A SEX offender from Exminster was caught with an image of a young girl suffering serious abuse when police checked the contents of his phone.
Stephen Cutts was being monitored by an offender manager because he had previously been convicted of material showing children as young as eight being raped.
He was subject to a Sexual Harm Prevention Order (SHPO) but broke it by buying new tech devices without declaring them to the police and by changing the operating system on one computer in a way which could have allowed him to browse the internet without leaving a trace on the computer.
A routine check on his phone in March last year found a single image of a girl who appeared to be about nine suffering abuse. There was also an indecent cartoon of child sex.

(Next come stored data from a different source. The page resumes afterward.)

Lemma f64_floor_nonneg x :
  f64_nonneg x = true →
  f64_floor x = S754_infinity false ∨ f64_floor x = f64_zero ∨
  ∃ n, 0 ≤ n ∧ f64_floor x = f64_of_Z n.
Proof.
  destruct x as [s|s| |s m e]; simpl; intros H; try done; destruct s; try done; auto.
  right; right. eexists; split; [|done]. unfold floor_Z. case_match; bool_prop.
  - assert (0 ≤ 2 ^ e) by (apply Z.pow_nonneg; lia). lia.
  - apply Z.div_pos; [lia|]. apply Z.pow_pos_nonneg; lia.
Qed.

(** The clamp of a floored non-negative estimate stays between the bounds. *)
Lemma f64_clamp_floor x lo hi :
  f64_nonneg x = true → 0 ≤ lo ≤ hi → hi < 2 ^ 53 →
  lo ≤ f64_to_u64 (f64_clamp (f64_floor x) (f64_of_Z lo) (f64_of_Z hi)) ≤ hi.
Proof.
  intros Hx Hlo Hhi. destruct (f64_floor_nonneg x Hx) as [-> | [-> | (n & Hn & ->)]].
  - unfold f64_clamp, f64_gt, f64_lt, SFltb.
    assert (H : ∀ b, 0 ≤ b < 2 ^ 53 → SFcompare (S754_infinity false) (f64_of_Z b) = Some Gt
      ∧ SFcompare (f64_of_Z b) (S754_infinity false) = Some Lt).
    { intros [|b|b] Hb; [done| |lia].
      by destruct (f64_of_Z_small b ltac:(lia)) as [-> _]. }
    rewrite (proj1 (H lo ltac:(lia))), (proj2 (H hi ltac:(lia))).
    rewrite f64_to_u64_of_Z; lia.
  - change f64_zero with (f64_of_Z 0). rewrite f64_clamp_of_Z by lia. apply clamp_bounds; lia.
  - rewrite f64_clamp_of_Z by lia. apply clamp_bounds; lia.
Qed.
Lemma observe_cool b e now s :
  now < cooldown_until s →
  current (observe b e now s) = current s
  ∧ cooldown_until (observe b e now s) = cooldown_until s.
Proof.
  intros H. unfold observe. destruct (_ || _); [done|]. set (r := f64_div _ _).
  destruct (record_rate_fields r s) as (Hc & _ & _ & Hd & _). cbn.
  rewrite (proj2 (Z.leb_gt (cooldown_until (record_rate r s)) now)) by lia. done.
Qed.

Lemma forget_control key s :
  current (forget key s) = current s ∧ cooldown_until (forget key s) = cooldown_until s.
Proof.
  assert (H : current (retire key s) = current s
    ∧ cooldown_until (retire key s) = cooldown_until s)
    by (unfold retire; repeat case_match; done).
  unfold forget. by case_bool_decide.
Qed.

Lemma congested_cool now s :
  1 ≤ current s →
  1 ≤ current (congested now s) ≤ current s ∧
  cooldown_until (congested now s) = saturating_add now CONGESTION_COOLDOWN_MS.
Proof.
  intros Hc. unfold congested. cbn [current cooldown_until set_control].
  assert (current s / 2 < current s) by (apply Z.div_lt; lia). lia.
Qed.

(** An operation whose clock reading lies in the cooldown that opens at [now]. *)
Definition during_cooldown (now : Z) (o : op) : Prop :=
  match op_time o with
  | Some t => now ≤ t < saturating_add now CONGESTION_COOLDOWN_MS
  | None => True
  end.

Lemma apply_cool now s o :
  1 ≤ current s → saturating_add now CONGESTION_COOLDOWN_MS ≤ cooldown_until s →
  during_cooldown now o →
  1 ≤ current (apply s o) ≤ current s ∧
  saturating_add now CONGESTION_COOLDOWN_MS ≤ cooldown_until (apply s o).
Proof.
  intros Hc Hcool Ho. destruct o as [k l t|k|b e t|t]; cbn [apply op_time] in *;
    unfold during_cooldown in Ho; cbn [op_time] in Ho.
  - destruct (sample_cool k l t s) as [-> ->]; lia.
  - destruct (forget_control k s) as [-> ->]; lia.
  - destruct (observe_cool b e t s) as [-> ->]; lia.
  - destruct (congested_cool t s Hc) as [? ->]. split; [done|]. unfold saturating_add in *. lia.
Qed.

Lemma run_cool now s ops :
  1 ≤ current s → saturating_add now CONGESTION_COOLDOWN_MS ≤ cooldown_until s →
  Forall (during_cooldown now) ops → current (run s ops) ≤ current s.
Proof.
  intros Hc Hcool Hops. revert s Hc Hcool.
  induction Hops as [|o ops Ho _ IH]; intros s Hc Hcool; [done|].
  destruct (apply_cool now s o Hc Hcool Ho) as [? ?].
  etrans; [apply (IH (apply s o)); [lia|done]|lia].
Qed.

(** A congestion signal halves the limit (never below one) and opens a
    cooldown of eight seconds, during which no sample, completion or further
    congestion signal raises it again. *)
Theorem congestion_cooldown s now_ms ops :
  1 ≤ current s → Forall (during_cooldown now_ms) ops →
  current (congested now_ms s) = Z.max (current s / 2) 1 ∧
  current (run (congested now_ms s) ops) ≤ current (congested now_ms s).
Proof.
  intros Hc Hops. destruct (congested_cool now_ms s Hc) as [? Hd]. split; [done|].
  apply (run_cool now_ms); [lia|by rewrite Hd|done].
Qed.

Lemma congestion_cooldown_witness :
  let s := observe 400000 100 50 (observe 400000 100 40 (new 4)) in
  let ops := [Observe 400000 100 200; Sample "b" 9 300; Congested 400] in
  current (congested 100 s) = Z.max (current s / 2) 1 ∧
  current (run (congested 100 s) ops) ≤ current (congested 100 s).
Proof.
  apply congestion_cooldown; [vm_compute; discriminate|].
  repeat constructor; vm_compute; try discriminate; reflexivity.
Defined.
(* ===== verification/Stage.v ===== *)
(** * Staged uploads and progress (crates/transfer/src/lib.rs)

    [StageSession] follows one staged chunk upload against the server's status
    reports; [TransferProgress] accounts the ciphertext a transfer completed.
    Every operation checks before it mutates, so an error leaves the session as
    it was: an operation is a function to the new session or an error. *)

From S2P Require Import Prelude Transport.

Definition MAX_STAGE_RETRIES : Z := 8.
Definition MAX_STAGE_RESETS : Z := 2.

Inductive StageState := Receiving | Finalizing | Complete.

#[export] Instance StageState_eq_dec : EqDecision StageState.
Proof. solve_decision. Defined.

Record StageStatus := {
  st_id : string;
  st_state : StageState;
  st_offset : Z;
  st_ciphertext_bytes : Z;
  st_checksum : string }.

Inductive StageAction :=
| ActContinue (offset : Z)
| ActFinalizing
| ActComplete.

Record StageSession := {
  id : string;
  ciphertext_bytes : Z;
  checksum : string;
  offset : Z;
  state : StageState;
  retries : Z;
  resets : Z;
  reprobe_allowed : bool }.

Definition stage_state_rank (s : StageState) : Z :=
  match s with Receiving => 0 | Finalizing => 1 | Complete => 2 end.

Definition new (id : string) (bytes : Z) (checksum : string) : result string StageSession :=
  reject (id =? "")%string || (checksum =? "")%string || (bytes =? 0)
         || (MAX_CIPHERTEXT_BYTES <? bytes) with "invalid stage identity";
  Ok {| id := id; ciphertext_bytes := bytes; checksum := checksum; offset := 0;
        state := Receiving; retries := 0; resets := 0; reprobe_allowed := false |}.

Cutts is a registered sex offender because he was convicted of similar offences in 2019, when he received an eight month suspended sentence and was sent on a sex offenders’ treatment programme.
A five-year-long SHPO was also put in place at Exeter Crown Court which restricted his use of the internet and was supposed to enable police to monitor his online activity.
Cutts, 37, of Gissons, Exminster, admitted making an indecent image of a child, possession of a prohibited image and breaching a SHPO four times.
He was jailed for 18 months, suspended for two years, sent on a new 30 session sex offenders’ programme with 30 rehabilitation activity days and ordered to do 100 hours unpaid community work by Recorder Mr James Bromige at Exeter Crown Court.
He told Cutts: ‘You have been able to acknowledge your sexual attraction to children and are a good prospect for rehabilitation and treatment on an accredited programme.’
Mr Lewis Aldous, prosecuting, said Cutts was found with the indecent material on a Motorola phone on March 8, 2023. A check on his other devices uncovered a laptop which had not been notified and an unnotified new operating system on another device.
A Samsung mobile was found in June 2023 which had not been declared to the police and in January this year he was found with software which enabled incognito browsing.
Mr Paul Dentith, defending, said the only illegal images that were recovered were on the mobile phone which had been registered with the police. There was no evidence Cutts had broken the SHPO with the intention of doing anything illegal.
He said Cutts lives a lonely and isolated life with few friends and little contact with family and would benefit from help from the probation service. His only conviction of any sort was the previous offence five years ago.